:: About this task ::
Pull every line containing "aggregates" from the entries.

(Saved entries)
..........

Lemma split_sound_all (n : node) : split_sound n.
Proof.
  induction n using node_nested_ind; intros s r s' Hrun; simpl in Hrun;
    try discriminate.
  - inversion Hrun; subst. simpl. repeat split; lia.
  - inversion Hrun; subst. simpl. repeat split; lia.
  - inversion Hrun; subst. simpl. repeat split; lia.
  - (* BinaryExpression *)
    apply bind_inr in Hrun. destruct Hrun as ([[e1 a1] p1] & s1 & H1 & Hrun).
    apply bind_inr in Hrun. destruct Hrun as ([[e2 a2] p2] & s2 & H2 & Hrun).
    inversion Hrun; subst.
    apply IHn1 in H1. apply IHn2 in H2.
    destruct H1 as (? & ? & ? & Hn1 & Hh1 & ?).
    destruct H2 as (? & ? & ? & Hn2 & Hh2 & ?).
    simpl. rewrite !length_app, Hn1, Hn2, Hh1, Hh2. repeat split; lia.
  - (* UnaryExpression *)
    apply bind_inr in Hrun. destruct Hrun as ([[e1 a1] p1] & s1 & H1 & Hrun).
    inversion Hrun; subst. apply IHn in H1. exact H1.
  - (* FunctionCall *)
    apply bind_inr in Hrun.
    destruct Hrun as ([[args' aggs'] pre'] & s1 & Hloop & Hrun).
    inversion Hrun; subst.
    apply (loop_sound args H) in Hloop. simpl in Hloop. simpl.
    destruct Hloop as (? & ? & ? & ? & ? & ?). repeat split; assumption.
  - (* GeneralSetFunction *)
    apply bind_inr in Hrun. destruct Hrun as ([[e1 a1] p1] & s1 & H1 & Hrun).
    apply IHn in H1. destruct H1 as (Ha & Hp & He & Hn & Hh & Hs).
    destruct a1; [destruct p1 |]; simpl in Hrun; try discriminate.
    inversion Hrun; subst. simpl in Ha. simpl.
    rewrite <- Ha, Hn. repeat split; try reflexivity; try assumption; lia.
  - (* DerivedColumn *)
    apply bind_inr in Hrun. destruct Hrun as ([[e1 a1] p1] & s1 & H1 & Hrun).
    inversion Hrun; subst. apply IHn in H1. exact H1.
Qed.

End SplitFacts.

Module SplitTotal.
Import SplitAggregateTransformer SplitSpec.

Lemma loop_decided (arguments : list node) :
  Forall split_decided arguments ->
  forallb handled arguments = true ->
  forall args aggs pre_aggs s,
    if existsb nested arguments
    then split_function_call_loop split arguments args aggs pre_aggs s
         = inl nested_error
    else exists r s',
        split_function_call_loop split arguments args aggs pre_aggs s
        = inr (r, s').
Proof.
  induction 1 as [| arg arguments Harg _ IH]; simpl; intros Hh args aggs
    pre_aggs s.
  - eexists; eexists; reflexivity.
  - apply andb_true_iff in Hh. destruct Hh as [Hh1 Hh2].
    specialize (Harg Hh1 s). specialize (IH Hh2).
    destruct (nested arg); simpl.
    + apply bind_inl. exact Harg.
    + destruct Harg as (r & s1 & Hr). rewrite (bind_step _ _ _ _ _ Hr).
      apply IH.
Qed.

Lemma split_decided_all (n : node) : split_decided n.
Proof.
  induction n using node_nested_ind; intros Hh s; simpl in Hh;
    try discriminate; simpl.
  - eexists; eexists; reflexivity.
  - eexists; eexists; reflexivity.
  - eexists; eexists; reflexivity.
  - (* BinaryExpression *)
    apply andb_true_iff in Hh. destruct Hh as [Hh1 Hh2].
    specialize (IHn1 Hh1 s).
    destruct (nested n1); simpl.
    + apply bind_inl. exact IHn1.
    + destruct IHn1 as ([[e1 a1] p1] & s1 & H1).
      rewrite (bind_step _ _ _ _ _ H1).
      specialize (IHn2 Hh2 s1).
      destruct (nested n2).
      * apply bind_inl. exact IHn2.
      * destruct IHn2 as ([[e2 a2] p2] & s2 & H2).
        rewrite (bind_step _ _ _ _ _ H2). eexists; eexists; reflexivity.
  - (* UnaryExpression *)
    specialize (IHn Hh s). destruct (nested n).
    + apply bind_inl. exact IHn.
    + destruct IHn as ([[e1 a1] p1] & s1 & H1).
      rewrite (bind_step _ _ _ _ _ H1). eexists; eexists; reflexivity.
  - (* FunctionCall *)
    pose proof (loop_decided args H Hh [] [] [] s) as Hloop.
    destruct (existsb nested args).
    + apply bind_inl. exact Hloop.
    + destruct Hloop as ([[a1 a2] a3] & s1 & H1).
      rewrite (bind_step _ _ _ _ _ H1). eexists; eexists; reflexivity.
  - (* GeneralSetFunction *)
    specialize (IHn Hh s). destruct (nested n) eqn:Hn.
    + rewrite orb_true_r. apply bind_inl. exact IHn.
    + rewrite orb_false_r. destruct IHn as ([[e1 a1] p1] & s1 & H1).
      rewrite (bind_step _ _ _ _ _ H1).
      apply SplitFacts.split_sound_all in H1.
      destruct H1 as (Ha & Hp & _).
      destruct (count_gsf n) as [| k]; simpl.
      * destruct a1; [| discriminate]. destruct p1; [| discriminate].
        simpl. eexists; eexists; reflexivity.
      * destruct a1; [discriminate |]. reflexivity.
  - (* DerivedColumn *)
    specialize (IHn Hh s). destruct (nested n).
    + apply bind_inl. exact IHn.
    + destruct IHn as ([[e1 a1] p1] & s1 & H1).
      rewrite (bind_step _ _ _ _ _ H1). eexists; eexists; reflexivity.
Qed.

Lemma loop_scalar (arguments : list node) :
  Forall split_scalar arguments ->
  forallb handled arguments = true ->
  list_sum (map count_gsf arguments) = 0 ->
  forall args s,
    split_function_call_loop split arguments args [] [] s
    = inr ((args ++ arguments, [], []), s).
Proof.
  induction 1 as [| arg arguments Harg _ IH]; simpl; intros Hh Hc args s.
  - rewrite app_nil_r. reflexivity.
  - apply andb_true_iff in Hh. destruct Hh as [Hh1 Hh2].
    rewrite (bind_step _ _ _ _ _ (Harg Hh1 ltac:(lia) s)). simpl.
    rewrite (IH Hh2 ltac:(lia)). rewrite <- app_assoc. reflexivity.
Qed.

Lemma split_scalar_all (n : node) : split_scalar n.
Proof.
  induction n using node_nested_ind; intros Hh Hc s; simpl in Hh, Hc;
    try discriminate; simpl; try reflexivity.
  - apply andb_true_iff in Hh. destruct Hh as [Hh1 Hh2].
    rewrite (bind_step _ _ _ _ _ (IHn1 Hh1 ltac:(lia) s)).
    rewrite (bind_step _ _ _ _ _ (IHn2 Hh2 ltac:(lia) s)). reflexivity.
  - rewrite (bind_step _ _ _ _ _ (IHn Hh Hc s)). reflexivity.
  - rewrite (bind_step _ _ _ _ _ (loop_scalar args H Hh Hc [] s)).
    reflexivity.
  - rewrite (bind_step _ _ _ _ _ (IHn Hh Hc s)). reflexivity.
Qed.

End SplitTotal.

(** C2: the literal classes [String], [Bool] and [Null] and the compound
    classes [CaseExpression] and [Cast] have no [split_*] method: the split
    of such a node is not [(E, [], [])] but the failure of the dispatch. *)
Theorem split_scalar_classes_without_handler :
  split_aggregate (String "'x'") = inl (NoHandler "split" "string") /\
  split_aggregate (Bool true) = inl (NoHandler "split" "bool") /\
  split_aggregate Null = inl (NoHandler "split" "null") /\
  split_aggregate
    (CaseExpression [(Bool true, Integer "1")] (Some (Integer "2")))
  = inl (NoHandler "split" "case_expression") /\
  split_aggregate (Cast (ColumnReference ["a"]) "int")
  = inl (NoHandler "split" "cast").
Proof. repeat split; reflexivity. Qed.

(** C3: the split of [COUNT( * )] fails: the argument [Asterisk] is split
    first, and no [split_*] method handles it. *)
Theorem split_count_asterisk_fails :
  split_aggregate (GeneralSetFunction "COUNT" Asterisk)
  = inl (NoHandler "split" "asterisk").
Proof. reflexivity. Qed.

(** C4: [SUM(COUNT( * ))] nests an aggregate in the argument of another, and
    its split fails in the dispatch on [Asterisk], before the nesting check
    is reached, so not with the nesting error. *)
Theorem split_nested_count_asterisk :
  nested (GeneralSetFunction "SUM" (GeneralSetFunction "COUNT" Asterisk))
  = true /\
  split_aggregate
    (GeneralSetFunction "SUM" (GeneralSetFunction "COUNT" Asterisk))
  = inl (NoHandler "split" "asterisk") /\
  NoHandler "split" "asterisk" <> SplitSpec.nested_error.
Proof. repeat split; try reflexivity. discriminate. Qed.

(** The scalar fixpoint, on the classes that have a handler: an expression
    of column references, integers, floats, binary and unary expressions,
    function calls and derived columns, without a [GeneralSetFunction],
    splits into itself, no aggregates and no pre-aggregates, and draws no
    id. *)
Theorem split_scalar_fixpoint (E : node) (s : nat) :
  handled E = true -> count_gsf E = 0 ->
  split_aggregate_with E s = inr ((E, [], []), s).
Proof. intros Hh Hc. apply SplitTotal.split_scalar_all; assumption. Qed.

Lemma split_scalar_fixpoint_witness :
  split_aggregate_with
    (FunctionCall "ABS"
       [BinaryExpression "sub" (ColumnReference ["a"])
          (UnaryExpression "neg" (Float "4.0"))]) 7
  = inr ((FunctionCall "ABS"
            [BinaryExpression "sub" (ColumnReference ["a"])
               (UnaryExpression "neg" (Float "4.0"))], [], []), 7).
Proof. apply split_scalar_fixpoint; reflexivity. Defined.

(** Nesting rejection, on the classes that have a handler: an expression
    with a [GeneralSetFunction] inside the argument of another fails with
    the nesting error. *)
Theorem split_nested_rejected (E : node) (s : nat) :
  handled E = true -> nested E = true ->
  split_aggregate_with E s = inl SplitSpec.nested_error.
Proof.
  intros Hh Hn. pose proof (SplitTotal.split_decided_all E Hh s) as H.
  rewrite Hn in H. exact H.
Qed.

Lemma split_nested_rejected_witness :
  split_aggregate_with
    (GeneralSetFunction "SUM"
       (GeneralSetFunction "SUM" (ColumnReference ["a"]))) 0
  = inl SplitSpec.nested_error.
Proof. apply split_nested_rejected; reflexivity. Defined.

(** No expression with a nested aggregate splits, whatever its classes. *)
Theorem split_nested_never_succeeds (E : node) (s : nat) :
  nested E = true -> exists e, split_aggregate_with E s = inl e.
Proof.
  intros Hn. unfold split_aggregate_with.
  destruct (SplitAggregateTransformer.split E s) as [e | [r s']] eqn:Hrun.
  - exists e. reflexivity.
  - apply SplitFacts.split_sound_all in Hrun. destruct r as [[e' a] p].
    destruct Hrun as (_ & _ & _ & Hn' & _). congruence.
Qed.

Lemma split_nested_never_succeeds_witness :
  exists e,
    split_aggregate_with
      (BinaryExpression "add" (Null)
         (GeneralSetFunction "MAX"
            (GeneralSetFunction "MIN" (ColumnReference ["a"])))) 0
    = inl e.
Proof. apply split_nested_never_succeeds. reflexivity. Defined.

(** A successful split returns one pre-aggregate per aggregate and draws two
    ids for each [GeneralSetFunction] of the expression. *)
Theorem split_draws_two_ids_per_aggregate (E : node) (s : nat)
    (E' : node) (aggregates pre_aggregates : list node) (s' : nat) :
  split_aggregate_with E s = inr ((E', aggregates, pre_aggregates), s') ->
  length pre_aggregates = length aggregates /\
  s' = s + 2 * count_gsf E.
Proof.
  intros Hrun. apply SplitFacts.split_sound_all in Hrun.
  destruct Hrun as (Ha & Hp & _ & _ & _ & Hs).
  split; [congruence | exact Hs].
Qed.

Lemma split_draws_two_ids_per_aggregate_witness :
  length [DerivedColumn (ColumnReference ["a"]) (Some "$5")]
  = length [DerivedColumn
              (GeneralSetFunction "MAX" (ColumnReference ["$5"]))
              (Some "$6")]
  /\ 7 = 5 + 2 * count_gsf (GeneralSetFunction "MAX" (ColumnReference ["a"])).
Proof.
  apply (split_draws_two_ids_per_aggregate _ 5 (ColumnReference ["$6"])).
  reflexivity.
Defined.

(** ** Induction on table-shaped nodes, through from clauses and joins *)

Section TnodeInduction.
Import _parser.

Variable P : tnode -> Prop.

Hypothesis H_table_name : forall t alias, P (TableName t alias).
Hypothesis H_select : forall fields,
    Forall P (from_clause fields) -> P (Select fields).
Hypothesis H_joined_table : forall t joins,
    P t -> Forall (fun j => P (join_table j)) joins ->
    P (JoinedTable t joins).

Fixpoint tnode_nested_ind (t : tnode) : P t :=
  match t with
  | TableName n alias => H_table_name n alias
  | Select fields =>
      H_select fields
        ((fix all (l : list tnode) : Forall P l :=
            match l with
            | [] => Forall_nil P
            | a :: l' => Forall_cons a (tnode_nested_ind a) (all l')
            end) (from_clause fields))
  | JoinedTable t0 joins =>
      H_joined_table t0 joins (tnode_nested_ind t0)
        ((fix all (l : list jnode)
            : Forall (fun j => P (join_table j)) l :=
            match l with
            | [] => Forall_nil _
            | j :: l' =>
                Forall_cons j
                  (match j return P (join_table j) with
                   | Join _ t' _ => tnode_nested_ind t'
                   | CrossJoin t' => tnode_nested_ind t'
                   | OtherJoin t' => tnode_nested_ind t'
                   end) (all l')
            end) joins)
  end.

..........

:: Solution to the exercise ::
    splits into itself, no aggregates and no pre-aggregates, and draws no
    (E' : node) (aggregates pre_aggregates : list node) (s' : nat) :
  split_aggregate_with E s = inr ((E', aggregates, pre_aggregates), s') ->
  length pre_aggregates = length aggregates /\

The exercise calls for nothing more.